Source data:
#####
(* ===== verification/ExecLoad.v ===== *)
(** * [exec] (exec.c)

    [exec] implements [new_image]: it replaces the image of the process by the
    one that the program file and the arguments make, or changes nothing. *)

From S2P Require Import Prelude Params Bytes Str Sleeplock Block Fs Kalloc Vm VmTable VmSpace VmGrow VmUser.
From S2P Require Import FsBlock FsInode FsFile FsRw FsTrunc FsDir FsPath FileRw Exec ExecMem.
Import Kalloc.

(** ** Slices and updates *)

Lemma slice_join o n m (f : list Z) : slice o n f ++ slice (o + n) m f = slice o (n + m) f.
Proof. unfold slice. rewrite <- drop_drop. apply take_take_drop. Qed.

Lemma upd_upd mem va a b x : upd (upd mem va a) (va + Z.of_nat (length a)) b x = upd mem va (a ++ b) x.
Proof.
  unfold upd. rewrite length_app. repeat case_decide; try lia; try done.
  - rewrite lookup_app_r by lia. do 2 f_equal. lia.
  - by rewrite lookup_app_l by lia.
Qed.
Lemma upd_nil mem va x : upd mem va [] x = mem x.
Proof. unfold upd. rewrite decide_False; [done|]. simpl. lia. Qed.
#####
● Your task: Lines before the one containing "one that the" are left out. Repeat that line and all lines after it in the records above exactly.

● Solution to this problem:
    one that the program file and the arguments make, or changes nothing. *)

From S2P Require Import Prelude Params Bytes Str Sleeplock Block Fs Kalloc Vm VmTable VmSpace VmGrow VmUser.
From S2P Require Import FsBlock FsInode FsFile FsRw FsTrunc FsDir FsPath FileRw Exec ExecMem.
Import Kalloc.

(** ** Slices and updates *)

Lemma slice_join o n m (f : list Z) : slice o n f ++ slice (o + n) m f = slice o (n + m) f.
Proof. unfold slice. rewrite <- drop_drop. apply take_take_drop. Qed.

Lemma upd_upd mem va a b x : upd (upd mem va a) (va + Z.of_nat (length a)) b x = upd mem va (a ++ b) x.
Proof.
  unfold upd. rewrite length_app. repeat case_decide; try lia; try done.
  - rewrite lookup_app_r by lia. do 2 f_equal. lia.
  - by rewrite lookup_app_l by lia.
Qed.
Lemma upd_nil mem va x : upd mem va [] x = mem x.
Proof. unfold upd. rewrite decide_False; [done|]. simpl. lia. Qed.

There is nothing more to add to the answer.